To make matters worse, they have picked UnitedHealthcare, the poster child for excessive claim denials, delays in payments, and smaller networks, to take over. Among other atrocities, UnitedHealthcare is under criminal investigation by the federal government for Medicare fraud and overbilling. While it is being portrayed as an Emblem-United partnership, make no mistake, this is a United contract and their goal will be maximizing their profits.

This new plan will be bad for municipal workers, and the way the city is handling the transition has been even worse.

There was transparency about how the decision was made and no clear explanation of how the city expects to save a billion dollars without gutting benefits. Just a backroom deal and a press release.

This isn’t the first time City Hall has tried to balance its budget on the backs of workers. And it’s not the first time New Yorkers have said “no.”

In the 1970s, workers fought against dangerous hospital conditions. Recently, retirees successfully pushed back against the forced switch to Medicare Advantage. Time and time again, when the city has tried to chip away at health care, New Yorkers have stood up and stopped it.

Why? Because we know what’s at stake. Health care isn’t just a line in a budget. It’s life and death.

If the city wants to talk about health care savings, it needs to do so in the open and with public input. It needs comptroller oversight, input from the people whose lives will be affected, and above all else, it needs to stop pretending that slashing $1 billion won’t result in less access to health care.

Changing the health care plan for 750,000 people is no small undertaking.
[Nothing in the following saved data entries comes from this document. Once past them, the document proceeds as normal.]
(* ===== verification/Pairs.v ===== *)
(** * Pairs: the pairs of atoms the force routines visit

    ljForce.c and eam.c loop over the local boxes, the 27 boxes around each, the
    atoms of the one and the atoms of the other, and skip what another iteration
    visits.  [visit] is the list of pairs such loops go through, and
    [visit_once] says when it has every pair once. *)

From Stdlib Require Import ZArith Lia.
From stdpp Require Import base list numbers sets.
From S2P Require Import Prelude Float64 Decomposition LinkCells Atoms CoMDTypes HaloExchange Timestep.

Definition neighbors (b : LinkCell) (k : Z) : list Z := get [] (getNeighborBoxes b k).
Definition box_slots (b : LinkCell) (k : Z) : list Z :=
  seqZ (MAXATOMS * k) (Z.of_nat (occ b (Z.to_nat k))).

(** The pairs of box [iBox]: neighbour box, slot of the local atom, other slot. *)
Definition visit_box (skip : Z → Z → Z → Z → bool) (b : LinkCell) (iBox : Z) : list (Z * Z * Z) :=
  jBox ← neighbors b iBox;
  i ← box_slots b iBox;
  j ← box_slots b jBox;
  if skip iBox jBox i j then [] else [(jBox, i, j)].

Definition visit (skip : Z → Z → Z → Z → bool) (b : LinkCell) : list (Z * Z * Z) :=
  seqZ 0 (nLocalBoxes b) ≫= visit_box skip b.

Lemma elem_of_box_slots b k i :
  i ∈ box_slots b k ↔ MAXATOMS * k ≤ i < MAXATOMS * k + Z.of_nat (occ b (Z.to_nat k)).
Proof. apply elem_of_seqZ. Qed.

Lemma foldM_ext {A S} (F G : A → S → res S) l s :
  (∀ x s, x ∈ l → F x s = G x s) → foldM F l s = foldM G l s.
Proof.
  revert s. induction l as [|x l IH]; intros s H; simpl; [done|].
  rewrite H by left. destruct (G x s); simpl; [|done]. apply IH. intros. apply H. by right.
Qed.

Lemma foldM_filter {A B S} (p : A → bool) (g : A → B) (F : B → S → res S) l s :
  foldM F (l ≫= λ x, if p x then [] else [g x]) s =
  foldM (λ x s, if p x then Ok s else F (g x) s) l s.
Proof.
  rewrite foldM_bind. apply foldM_ext. intros x s' _. destruct (p x); [done|]. simpl.
  by destruct (F (g x) s').
Qed.

(** ** Boxes and slots *)

Section boxes.
Context (b : LinkCell) (Hc : counts_wf b).

Lemma box_slots_range k i :
  0 ≤ k < nTotalBoxes b → i ∈ box_slots b k → 0 ≤ i < Z.of_nat (slot_count b).
Proof using Hc.
  intros Hk Hi%elem_of_box_slots. apply (live_slots_range b (k + 1)); [done|lia|].
  apply elem_of_live_slots. exists k. lia.
Qed.

Lemma box_slots_disjoint k k' i :
  0 ≤ k < nTotalBoxes b → 0 ≤ k' < nTotalBoxes b →
  i ∈ box_slots b k → i ∈ box_slots b k' → k = k'.
Proof using Hc.
  intros Hk Hk' Hi%elem_of_box_slots Hi'%elem_of_box_slots.
  pose proof (counts_occ b k Hc Hk). pose proof (counts_occ b k' Hc Hk'). unfold MAXATOMS in *. lia.
Qed.

Lemma neighbors_eq k t : local_tuple b t → box_index b t = k →
  getNeighborBoxes b k = Ok (neighbors b k) ∧ neighbors b k = box_index b <$> around t.
Proof using Hc.
  intros Ht <-. unfold neighbors. rewrite getNeighborBoxes_eq by (apply Hc || done). done.
Qed.

Lemma neighbors_Ok k : 0 ≤ k < nLocalBoxes b → getNeighborBoxes b k = Ok (neighbors b k).
Proof using Hc.
  intros Hk. destruct (local_box b k (proj1 Hc) Hk) as (t & Ht & _ & Hb). by apply (neighbors_eq k t).
Qed.

Lemma neighbors_range k j :
  0 ≤ k < nLocalBoxes b → j ∈ neighbors b k → 0 ≤ j < nTotalBoxes b.
Proof using Hc.
  intros Hk Hj. destruct Hc as [Hwf _]. destruct (local_box b k Hwf Hk) as (t & Ht & Hv & He).
  destruct (neighbors_eq k t Ht He) as [_ Hn]. rewrite Hn in Hj.
  apply list_elem_of_fmap in Hj as (t' & -> & Ht'%elem_of_around).
  apply (box_index_range b Hwf). by eapply around_valid.
Qed.

Lemma NoDup_neighbors k : 0 ≤ k < nLocalBoxes b → NoDup (neighbors b k).
Proof using Hc.
  intros Hk. destruct (local_box b k (proj1 Hc) Hk) as (t & Ht & _ & Hb).
  destruct (neighbors_eq k t Ht Hb) as [_ ->]. apply NoDup_boxes; [apply Hc| |apply NoDup_tuples_in].
  intros t'. rewrite elem_of_around. by apply around_valid.
Qed.

(** The neighbour relation between local boxes is symmetric. *)
Lemma neighbors_sym k k' :
  0 ≤ k < nLocalBoxes b → 0 ≤ k' < nLocalBoxes b → k' ∈ neighbors b k → k ∈ neighbors b k'.
Proof using Hc.
  intros Hk Hk' Hn. destruct (local_box b k (proj1 Hc) Hk) as (t & Ht & Hv & He).
  destruct (local_box b k' (proj1 Hc) Hk') as (t' & Ht' & Hv' & He').
  destruct (neighbors_eq k t Ht He) as [_ H1]. destruct (neighbors_eq k' t' Ht' He') as [_ H2].
  rewrite H1 in Hn. apply list_elem_of_fmap in Hn as (s & Hs & Ha%elem_of_around).
  rewrite <-He' in Hs. pose proof (around_valid b t s Ht Ha) as Hvs.
  apply box_index_inj in Hs as <-; [|apply Hc|done|done].
  rewrite H2. apply list_elem_of_fmap. exists t. split; [done|]. apply elem_of_around.
  unfold adjacent in *. lia.
Qed.
End boxes.

(** ** The pairs visited *)

Lemma elem_of_visit_box skip b iBox jBox i j :
  (jBox, i, j) ∈ visit_box skip b iBox ↔
  jBox ∈ neighbors b iBox ∧ i ∈ box_slots b iBox ∧ j ∈ box_slots b jBox ∧ skip iBox jBox i j = false.
Proof.
  unfold visit_box. rewrite list_elem_of_bind. setoid_rewrite list_elem_of_bind.
  setoid_rewrite list_elem_of_bind. split.
  - intros (jBox' & (i' & (j' & H & Hj) & Hi) & Hn).
    destruct (skip iBox jBox' i' j') eqn:E;
      first [by apply elem_of_nil in H | apply list_elem_of_singleton in H as [= -> -> ->]]; done.
  - intros (Hn & Hi & Hj & Hs). exists jBox. split; [|done]. exists i. split; [|done].
    exists j. split; [|done]. rewrite Hs. by left.
Qed.

Lemma elem_of_visit skip b jBox i j :
  (jBox, i, j) ∈ visit skip b ↔ ∃ iBox, 0 ≤ iBox < nLocalBoxes b ∧
    jBox ∈ neighbors b iBox ∧ i ∈ box_slots b iBox ∧ j ∈ box_slots b jBox ∧ skip iBox jBox i j = false.
Proof.
  unfold visit. rewrite list_elem_of_bind. setoid_rewrite elem_of_visit_box.
  setoid_rewrite elem_of_seqZ. split; intros (k & Ha & Hb); exists k; (split; [|done || lia]); [lia|done].
Qed.

Lemma visit_box_empty skip b iBox : occ b (Z.to_nat iBox) = 0%nat → visit_box skip b iBox = [].
Proof.
  intros H0. unfold visit_box.
  assert (box_slots b iBox = []) as -> by (unfold box_slots; by rewrite H0).
  by induction (neighbors b iBox).
Qed.

Lemma visit_range skip b jBox i j :
  counts_wf b → (jBox, i, j) ∈ visit skip b →
  0 ≤ i < Z.of_nat (slot_count b) ∧ 0 ≤ j < Z.of_nat (slot_count b).
Proof.
  intros Hc (k & Hk & Hn & Hi & Hj & _)%elem_of_visit.
  pose proof (local_le_total _ Hc). pose proof (neighbors_range b Hc k jBox Hk Hn).
  split; [eapply (box_slots_range b Hc k)|eapply (box_slots_range b Hc jBox)]; done || lia.
Qed.

(** An element of [if skip then [] else [x]]. *)
Lemma elem_of_unless {A} (p : bool) (x y : A) : x ∈ (if p then [] else [y]) → x = y.
Proof. destruct p; [by intros ?%elem_of_nil|by intros ?%list_elem_of_singleton]. Qed.

Lemma NoDup_visit skip b : counts_wf b → NoDup (visit skip b).
Proof.
  intros Hc. pose proof (local_le_total _ Hc). unfold visit. apply NoDup_bind.
  - intros k k' [[jB i] j] Hk Hk' (_ & Hi & _)%elem_of_visit_box (_ & Hi' & _)%elem_of_visit_box.
    apply elem_of_seqZ in Hk, Hk'. apply (box_slots_disjoint b Hc k k' i); done || lia.
  - intros k Hk%elem_of_seqZ. unfold visit_box. apply NoDup_bind; [| |apply NoDup_neighbors; [done|lia]].
    + intros jB jB' [[x i] j] _ _ (i1 & (j1 & H1%elem_of_unless & _)%list_elem_of_bind & _)%list_elem_of_bind
        (i2 & (j2 & H2%elem_of_unless & _)%list_elem_of_bind & _)%list_elem_of_bind. congruence.
    + intros jB _. apply NoDup_bind; [| |apply NoDup_seqZ].
      * intros i i' [[x i0] j] _ _ (j1 & H1%elem_of_unless & _)%list_elem_of_bind
          (j2 & H2%elem_of_unless & _)%list_elem_of_bind. congruence.
      * intros i _. apply NoDup_bind; [| |apply NoDup_seqZ].
        -- intros j j' [[x i0] j0] _ _ H1%elem_of_unless H2%elem_of_unless. congruence.
        -- intros j _. destruct (skip _ _ _ _); [apply NoDup_nil_2|apply NoDup_singleton].
  - apply NoDup_seqZ.
Qed.

(** Every pair once: none is repeated; two different local atoms of the same or
    adjacent boxes are visited from one of them and not from the other; a local
    atom and an atom of an adjacent halo box are visited from the local one;
    nothing else is. *)
Definition pairs_once (b : LinkCell) (l : list (Z * Z * Z)) : Prop :=
  NoDup l ∧
  (∀ k k' i j, 0 ≤ k < nLocalBoxes b → 0 ≤ k' < nLocalBoxes b → k' ∈ neighbors b k →
     i ∈ box_slots b k → j ∈ box_slots b k' → i ≠ j →
     ((k', i, j) ∈ l ∧ (k, j, i) ∉ l ∨ (k', i, j) ∉ l ∧ (k, j, i) ∈ l)) ∧
  (∀ k k' i j, 0 ≤ k < nLocalBoxes b → nLocalBoxes b ≤ k' → k' ∈ neighbors b k →
     i ∈ box_slots b k → j ∈ box_slots b k' → (k', i, j) ∈ l) ∧
  (∀ k' i j, (k', i, j) ∈ l →
     ∃ k, 0 ≤ k < nLocalBoxes b ∧ k' ∈ neighbors b k ∧ i ∈ box_slots b k ∧ j ∈ box_slots b k' ∧ i ≠ j).

(** Of two local atoms, [skip] leaves out exactly one order; it leaves out no halo
    atom, and never pairs an atom with itself. *)
Lemma visit_once skip b :
  counts_wf b →
  (∀ k k' i j, 0 ≤ k < nLocalBoxes b → 0 ≤ k' < nLocalBoxes b →
     i ∈ box_slots b k → j ∈ box_slots b k' → i ≠ j → skip k' k j i = negb (skip k k' i j)) →
  (∀ k k' i j, 0 ≤ k < nLocalBoxes b → nLocalBoxes b ≤ k' → skip k k' i j = false) →
  (∀ k i, 0 ≤ k < nLocalBoxes b → skip k k i i = true) →
  pairs_once b (visit skip b).
Proof.
  intros Hc Hl Hh Hi. pose proof (local_le_total _ Hc) as Hle.
  split_and!; [by apply NoDup_visit|..].
  - intros k k' i j Hk Hk' Hn Hki Hkj Hne. rewrite !elem_of_visit.
    assert (∀ k1 k2 x y, 0 ≤ k1 < nLocalBoxes b → 0 ≤ k2 < nLocalBoxes b → k2 ∈ neighbors b k1 →
      x ∈ box_slots b k1 → y ∈ box_slots b k2 → skip k1 k2 x y = true →
      ¬ (∃ k0, 0 ≤ k0 < nLocalBoxes b ∧ k2 ∈ neighbors b k0 ∧ x ∈ box_slots b k0 ∧ y ∈ box_slots b k2 ∧
        skip k0 k2 x y = false)) as Hno.
    { intros k1 k2 x y H1 H2 _ Hx _ Hs (k0 & H0 & _ & Hx' & _ & Hs').
      assert (k0 = k1) as -> by (apply (box_slots_disjoint b Hc k0 k1 x); done || lia). congruence. }
    pose proof (neighbors_sym b Hc k k' Hk Hk' Hn) as Hn'.
    pose proof (Hl k k' i j Hk Hk' Hki Hkj Hne) as Hs. destruct (skip k k' i j) eqn:E; simpl in Hs.
    + right. split; [by apply (Hno k k' i j)|]. by exists k'.
    + left. split; [by exists k|]. by apply (Hno k' k j i).
  - intros k k' i j Hk Hk' Hn Hki Hkj. apply elem_of_visit. exists k.
    split_and!; [lia|lia|done..|by apply Hh].
  - intros k' i j (k & Hk & Hn & Hki & Hkj & Hs)%elem_of_visit. exists k. split_and!; [lia|lia|done..|].
    intros <-. pose proof (neighbors_range b Hc k k' Hk Hn).
    assert (k' = k) as -> by (apply (box_slots_disjoint b Hc k' k i); done || lia).
    rewrite Hi in Hs; [done|lia].
Qed.

(** The box loop of a force routine, whose body visits the pairs of its box. *)
Lemma visit_loop {S} (F : Z * Z * Z → S → res S) skip b s :
  for_range 0 (nLocalBoxes b) (λ iBox, foldM F (visit_box skip b iBox)) s = foldM F (visit skip b) s.
Proof. unfold visit, for_range. by rewrite foldM_bind, Z.sub_0_r. Qed.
The city plans to implement this change in the next 4 months, a dangerously tight timeline.

The city may see numbers on a balance sheet. But I see people: the sanitation worker clearing snow at 3 a.m., the teacher staying late to help a student, the EMT racing to save a life. They have earned comprehensive health care.

The city needs to honor their commitment and maintain the plan that municipal employees rely on.

Williams is a former union leader and a board member of HandsOffNYCare.